• What the task requires: Locate the line that contains "(** Step 4: entry" in the entries below, then repeat it and every following line through the line that contains "let expired := (List.filter", exactly, and no others.

== Provided data

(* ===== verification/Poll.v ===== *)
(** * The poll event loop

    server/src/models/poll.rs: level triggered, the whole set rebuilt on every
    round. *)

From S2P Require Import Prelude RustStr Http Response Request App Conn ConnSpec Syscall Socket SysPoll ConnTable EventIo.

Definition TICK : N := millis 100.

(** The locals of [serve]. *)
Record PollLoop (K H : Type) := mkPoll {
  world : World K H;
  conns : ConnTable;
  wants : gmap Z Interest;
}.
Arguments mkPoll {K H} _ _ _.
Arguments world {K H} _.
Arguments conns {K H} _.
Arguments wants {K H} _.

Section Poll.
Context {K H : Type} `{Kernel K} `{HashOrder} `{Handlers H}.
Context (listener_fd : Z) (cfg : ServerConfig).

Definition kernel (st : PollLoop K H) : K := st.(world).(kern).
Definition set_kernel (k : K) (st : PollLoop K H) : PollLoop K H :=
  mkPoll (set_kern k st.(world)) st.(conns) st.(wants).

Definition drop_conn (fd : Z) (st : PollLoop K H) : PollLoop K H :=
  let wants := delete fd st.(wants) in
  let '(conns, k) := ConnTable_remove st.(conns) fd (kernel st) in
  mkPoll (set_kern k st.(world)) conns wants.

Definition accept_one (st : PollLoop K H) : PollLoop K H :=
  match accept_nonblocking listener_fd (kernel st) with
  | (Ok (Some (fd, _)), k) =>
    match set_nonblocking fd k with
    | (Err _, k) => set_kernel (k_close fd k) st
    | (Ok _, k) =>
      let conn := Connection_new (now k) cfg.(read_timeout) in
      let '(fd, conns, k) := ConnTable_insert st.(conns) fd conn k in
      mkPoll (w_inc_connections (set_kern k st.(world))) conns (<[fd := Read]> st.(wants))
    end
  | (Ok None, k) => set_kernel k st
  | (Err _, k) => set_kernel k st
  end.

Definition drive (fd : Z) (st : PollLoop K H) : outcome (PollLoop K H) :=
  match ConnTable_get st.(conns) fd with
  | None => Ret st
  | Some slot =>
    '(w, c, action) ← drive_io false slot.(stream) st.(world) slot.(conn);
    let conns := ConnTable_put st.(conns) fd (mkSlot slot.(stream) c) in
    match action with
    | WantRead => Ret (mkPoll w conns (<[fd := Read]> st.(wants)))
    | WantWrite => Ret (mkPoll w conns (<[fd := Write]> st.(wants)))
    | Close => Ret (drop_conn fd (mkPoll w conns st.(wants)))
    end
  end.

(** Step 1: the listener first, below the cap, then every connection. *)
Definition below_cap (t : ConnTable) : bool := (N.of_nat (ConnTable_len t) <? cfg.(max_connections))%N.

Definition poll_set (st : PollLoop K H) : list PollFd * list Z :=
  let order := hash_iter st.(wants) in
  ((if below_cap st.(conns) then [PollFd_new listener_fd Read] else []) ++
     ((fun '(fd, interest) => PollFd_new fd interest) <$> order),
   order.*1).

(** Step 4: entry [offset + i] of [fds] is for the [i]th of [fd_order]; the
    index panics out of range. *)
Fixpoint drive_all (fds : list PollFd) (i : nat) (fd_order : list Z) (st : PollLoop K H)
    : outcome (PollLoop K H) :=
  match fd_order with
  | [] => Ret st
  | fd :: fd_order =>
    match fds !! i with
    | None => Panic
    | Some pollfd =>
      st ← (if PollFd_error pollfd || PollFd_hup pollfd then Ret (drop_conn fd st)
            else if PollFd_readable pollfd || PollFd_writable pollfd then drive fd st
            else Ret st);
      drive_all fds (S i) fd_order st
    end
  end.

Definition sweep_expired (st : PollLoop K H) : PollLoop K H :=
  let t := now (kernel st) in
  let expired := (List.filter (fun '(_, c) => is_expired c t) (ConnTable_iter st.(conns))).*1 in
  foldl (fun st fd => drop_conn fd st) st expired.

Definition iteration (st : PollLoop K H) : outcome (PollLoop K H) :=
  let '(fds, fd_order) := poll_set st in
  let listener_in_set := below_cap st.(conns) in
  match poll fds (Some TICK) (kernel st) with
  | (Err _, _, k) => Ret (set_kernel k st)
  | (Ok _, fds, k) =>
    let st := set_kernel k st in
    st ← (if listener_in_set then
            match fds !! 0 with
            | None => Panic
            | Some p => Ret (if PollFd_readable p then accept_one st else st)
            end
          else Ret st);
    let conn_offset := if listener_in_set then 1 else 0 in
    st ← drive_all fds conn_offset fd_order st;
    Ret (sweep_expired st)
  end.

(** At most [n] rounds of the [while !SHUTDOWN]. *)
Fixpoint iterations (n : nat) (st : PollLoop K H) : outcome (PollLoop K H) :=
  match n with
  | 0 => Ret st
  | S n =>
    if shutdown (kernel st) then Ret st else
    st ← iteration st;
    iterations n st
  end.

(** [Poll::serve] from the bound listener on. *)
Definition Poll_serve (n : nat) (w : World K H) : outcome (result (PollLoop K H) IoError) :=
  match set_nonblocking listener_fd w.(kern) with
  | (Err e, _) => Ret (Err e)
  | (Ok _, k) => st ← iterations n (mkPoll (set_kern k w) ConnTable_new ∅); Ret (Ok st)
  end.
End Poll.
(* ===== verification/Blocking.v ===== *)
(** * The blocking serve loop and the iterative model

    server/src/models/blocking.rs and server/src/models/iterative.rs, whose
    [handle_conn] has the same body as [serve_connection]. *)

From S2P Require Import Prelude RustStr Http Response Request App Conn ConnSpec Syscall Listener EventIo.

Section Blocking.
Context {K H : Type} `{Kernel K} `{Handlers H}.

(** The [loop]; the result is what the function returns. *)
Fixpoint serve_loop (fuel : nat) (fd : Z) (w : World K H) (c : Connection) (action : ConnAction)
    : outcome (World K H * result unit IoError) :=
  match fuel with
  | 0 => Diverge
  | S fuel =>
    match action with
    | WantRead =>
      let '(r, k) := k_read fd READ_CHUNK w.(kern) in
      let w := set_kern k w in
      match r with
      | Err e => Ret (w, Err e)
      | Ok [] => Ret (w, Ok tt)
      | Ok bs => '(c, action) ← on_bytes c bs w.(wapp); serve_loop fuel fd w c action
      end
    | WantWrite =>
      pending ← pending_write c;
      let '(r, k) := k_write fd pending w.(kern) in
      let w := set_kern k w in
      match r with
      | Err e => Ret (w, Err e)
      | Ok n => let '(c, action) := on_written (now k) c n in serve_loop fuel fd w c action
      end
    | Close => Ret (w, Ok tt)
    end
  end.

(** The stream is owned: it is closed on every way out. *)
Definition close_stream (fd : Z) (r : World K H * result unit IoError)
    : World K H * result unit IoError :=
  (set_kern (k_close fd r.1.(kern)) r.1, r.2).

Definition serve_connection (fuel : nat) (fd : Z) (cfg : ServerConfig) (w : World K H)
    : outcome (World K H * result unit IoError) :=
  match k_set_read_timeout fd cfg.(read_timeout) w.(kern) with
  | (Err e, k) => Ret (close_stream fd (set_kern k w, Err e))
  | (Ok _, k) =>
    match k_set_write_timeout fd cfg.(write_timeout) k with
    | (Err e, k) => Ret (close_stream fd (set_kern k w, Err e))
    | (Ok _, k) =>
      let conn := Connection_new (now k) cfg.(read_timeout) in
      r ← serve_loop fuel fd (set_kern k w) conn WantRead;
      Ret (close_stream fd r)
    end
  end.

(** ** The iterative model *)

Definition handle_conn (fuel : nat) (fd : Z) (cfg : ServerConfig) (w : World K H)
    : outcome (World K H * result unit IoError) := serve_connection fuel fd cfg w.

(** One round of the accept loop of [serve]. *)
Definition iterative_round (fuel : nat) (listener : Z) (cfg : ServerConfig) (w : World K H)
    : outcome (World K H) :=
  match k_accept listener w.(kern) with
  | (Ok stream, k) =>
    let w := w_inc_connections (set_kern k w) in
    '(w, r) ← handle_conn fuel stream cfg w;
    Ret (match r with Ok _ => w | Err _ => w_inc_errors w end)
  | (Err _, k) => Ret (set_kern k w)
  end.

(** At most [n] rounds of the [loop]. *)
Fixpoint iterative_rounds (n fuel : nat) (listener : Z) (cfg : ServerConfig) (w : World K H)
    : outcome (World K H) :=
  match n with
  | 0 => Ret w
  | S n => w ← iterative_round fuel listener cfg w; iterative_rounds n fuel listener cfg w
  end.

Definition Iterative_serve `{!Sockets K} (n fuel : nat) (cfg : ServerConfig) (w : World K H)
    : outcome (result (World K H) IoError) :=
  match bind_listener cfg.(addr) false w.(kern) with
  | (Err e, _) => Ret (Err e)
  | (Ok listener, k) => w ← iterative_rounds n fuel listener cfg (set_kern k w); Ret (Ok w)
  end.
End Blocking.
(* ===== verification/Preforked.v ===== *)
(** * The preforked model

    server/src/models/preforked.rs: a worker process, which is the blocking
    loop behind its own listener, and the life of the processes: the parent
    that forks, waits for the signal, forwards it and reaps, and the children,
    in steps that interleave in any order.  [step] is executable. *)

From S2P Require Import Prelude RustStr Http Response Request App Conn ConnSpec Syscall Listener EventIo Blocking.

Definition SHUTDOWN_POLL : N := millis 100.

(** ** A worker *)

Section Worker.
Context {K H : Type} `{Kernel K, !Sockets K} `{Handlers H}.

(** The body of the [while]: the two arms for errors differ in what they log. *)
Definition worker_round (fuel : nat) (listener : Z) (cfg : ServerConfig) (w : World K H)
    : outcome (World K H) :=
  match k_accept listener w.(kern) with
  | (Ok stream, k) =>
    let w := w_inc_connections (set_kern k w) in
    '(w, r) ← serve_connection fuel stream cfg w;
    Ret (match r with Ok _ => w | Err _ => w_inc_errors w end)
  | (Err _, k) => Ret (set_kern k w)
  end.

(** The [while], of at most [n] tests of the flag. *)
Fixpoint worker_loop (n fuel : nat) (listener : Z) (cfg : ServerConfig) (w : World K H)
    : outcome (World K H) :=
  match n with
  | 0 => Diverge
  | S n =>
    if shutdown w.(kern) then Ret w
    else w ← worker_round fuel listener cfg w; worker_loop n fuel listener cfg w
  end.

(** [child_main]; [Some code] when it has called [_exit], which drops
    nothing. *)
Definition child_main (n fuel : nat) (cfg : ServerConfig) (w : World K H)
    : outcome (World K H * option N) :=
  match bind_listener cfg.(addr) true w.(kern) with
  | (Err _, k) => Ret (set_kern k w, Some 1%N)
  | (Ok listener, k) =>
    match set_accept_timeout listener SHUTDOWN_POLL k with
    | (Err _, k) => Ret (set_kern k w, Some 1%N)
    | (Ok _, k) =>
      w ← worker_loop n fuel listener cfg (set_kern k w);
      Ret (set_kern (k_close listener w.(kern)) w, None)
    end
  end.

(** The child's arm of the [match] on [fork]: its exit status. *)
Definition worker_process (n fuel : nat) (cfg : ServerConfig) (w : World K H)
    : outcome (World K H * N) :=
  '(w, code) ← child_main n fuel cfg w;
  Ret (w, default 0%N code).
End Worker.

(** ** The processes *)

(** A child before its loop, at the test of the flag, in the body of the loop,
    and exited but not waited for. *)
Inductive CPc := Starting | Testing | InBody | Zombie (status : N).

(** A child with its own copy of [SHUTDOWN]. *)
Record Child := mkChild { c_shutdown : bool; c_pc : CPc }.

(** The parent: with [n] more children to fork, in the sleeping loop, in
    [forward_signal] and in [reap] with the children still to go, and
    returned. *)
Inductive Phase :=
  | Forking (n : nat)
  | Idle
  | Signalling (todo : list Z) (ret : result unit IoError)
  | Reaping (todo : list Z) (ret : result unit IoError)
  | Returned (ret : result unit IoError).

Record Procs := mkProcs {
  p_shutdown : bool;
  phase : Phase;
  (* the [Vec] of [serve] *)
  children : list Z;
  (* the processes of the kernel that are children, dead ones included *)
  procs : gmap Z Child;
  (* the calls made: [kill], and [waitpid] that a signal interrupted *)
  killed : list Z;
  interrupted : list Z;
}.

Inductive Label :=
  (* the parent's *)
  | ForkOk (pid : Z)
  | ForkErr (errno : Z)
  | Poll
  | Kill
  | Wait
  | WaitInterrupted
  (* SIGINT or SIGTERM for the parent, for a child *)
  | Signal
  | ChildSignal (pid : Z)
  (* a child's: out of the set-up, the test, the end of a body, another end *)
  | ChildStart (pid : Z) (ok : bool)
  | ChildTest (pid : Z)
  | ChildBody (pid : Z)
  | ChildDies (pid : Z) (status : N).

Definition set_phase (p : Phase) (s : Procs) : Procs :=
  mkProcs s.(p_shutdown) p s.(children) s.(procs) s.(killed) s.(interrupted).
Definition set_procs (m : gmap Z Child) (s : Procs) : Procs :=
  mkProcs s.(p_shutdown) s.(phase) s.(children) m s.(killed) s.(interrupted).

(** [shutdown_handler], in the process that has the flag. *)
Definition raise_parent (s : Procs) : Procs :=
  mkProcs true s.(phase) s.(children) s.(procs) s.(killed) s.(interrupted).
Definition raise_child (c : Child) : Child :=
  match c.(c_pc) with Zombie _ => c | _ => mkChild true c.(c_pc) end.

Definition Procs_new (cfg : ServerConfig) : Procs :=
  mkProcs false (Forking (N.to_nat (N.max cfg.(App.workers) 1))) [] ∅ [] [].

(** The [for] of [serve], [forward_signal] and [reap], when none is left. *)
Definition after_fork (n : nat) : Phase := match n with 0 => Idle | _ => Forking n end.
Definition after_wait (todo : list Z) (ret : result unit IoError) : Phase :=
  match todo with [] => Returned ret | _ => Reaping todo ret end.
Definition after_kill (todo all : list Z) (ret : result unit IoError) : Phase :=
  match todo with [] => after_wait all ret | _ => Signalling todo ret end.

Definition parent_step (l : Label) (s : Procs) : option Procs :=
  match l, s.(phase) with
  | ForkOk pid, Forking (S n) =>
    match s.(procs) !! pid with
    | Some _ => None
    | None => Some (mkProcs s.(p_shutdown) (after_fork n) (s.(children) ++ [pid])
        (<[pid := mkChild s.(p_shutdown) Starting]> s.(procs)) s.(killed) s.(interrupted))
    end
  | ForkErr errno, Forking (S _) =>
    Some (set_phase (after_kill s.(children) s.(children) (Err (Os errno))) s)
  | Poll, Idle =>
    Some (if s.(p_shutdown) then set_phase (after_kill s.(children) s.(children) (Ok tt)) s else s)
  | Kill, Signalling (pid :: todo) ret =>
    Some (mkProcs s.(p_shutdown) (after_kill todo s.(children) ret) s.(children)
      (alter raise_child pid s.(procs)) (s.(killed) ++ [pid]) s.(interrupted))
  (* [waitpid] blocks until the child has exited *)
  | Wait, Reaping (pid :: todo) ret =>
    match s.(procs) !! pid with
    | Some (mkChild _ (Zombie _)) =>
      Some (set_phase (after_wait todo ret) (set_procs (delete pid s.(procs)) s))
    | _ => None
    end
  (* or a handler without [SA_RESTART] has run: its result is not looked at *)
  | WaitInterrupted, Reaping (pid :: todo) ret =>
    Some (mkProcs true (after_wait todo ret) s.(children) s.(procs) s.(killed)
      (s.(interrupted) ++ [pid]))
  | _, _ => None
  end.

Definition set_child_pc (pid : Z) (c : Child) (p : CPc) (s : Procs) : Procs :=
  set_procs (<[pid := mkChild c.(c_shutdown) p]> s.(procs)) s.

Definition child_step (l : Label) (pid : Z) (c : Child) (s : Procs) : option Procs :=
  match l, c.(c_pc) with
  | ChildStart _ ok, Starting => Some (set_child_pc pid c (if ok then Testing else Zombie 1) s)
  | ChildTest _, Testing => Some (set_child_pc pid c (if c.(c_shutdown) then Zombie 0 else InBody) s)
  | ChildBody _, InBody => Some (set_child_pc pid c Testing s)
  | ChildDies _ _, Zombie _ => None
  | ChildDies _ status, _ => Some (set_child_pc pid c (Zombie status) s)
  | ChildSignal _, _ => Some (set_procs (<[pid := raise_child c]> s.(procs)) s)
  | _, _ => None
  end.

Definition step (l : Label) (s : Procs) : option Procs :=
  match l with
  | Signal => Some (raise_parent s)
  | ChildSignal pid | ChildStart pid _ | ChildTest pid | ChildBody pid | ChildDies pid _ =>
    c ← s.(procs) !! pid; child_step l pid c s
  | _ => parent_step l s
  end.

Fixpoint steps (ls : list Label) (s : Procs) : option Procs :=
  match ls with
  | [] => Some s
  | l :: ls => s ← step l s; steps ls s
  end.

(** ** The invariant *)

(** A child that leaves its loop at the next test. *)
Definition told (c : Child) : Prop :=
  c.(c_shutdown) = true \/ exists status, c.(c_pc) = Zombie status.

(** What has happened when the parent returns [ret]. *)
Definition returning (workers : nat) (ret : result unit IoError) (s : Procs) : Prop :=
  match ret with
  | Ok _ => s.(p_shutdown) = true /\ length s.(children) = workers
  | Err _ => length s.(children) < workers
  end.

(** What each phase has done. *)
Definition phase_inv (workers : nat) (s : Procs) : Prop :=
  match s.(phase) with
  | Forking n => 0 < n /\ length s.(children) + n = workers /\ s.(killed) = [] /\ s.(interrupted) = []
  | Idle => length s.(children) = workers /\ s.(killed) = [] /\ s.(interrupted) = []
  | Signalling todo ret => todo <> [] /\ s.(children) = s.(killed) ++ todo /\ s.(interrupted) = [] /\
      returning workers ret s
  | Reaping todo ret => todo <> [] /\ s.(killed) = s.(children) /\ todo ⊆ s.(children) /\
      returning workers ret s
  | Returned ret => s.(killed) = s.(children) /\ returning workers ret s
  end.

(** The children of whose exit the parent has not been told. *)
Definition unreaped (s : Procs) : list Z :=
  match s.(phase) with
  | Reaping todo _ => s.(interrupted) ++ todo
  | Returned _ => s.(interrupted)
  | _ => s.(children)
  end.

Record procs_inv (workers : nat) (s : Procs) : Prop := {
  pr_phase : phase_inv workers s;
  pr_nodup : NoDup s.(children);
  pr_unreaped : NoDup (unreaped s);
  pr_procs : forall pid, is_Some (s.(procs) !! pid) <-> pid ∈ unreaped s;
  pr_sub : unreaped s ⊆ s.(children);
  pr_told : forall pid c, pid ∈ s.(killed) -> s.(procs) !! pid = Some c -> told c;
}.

====

• Answer box:
(** Step 4: entry [offset + i] of [fds] is for the [i]th of [fd_order]; the
    index panics out of range. *)
Fixpoint drive_all (fds : list PollFd) (i : nat) (fd_order : list Z) (st : PollLoop K H)
    : outcome (PollLoop K H) :=
  match fd_order with
  | [] => Ret st
  | fd :: fd_order =>
    match fds !! i with
    | None => Panic
    | Some pollfd =>
      st ← (if PollFd_error pollfd || PollFd_hup pollfd then Ret (drop_conn fd st)
            else if PollFd_readable pollfd || PollFd_writable pollfd then drive fd st
            else Ret st);
      drive_all fds (S i) fd_order st
    end
  end.

Definition sweep_expired (st : PollLoop K H) : PollLoop K H :=
  let t := now (kernel st) in
  let expired := (List.filter (fun '(_, c) => is_expired c t) (ConnTable_iter st.(conns))).*1 in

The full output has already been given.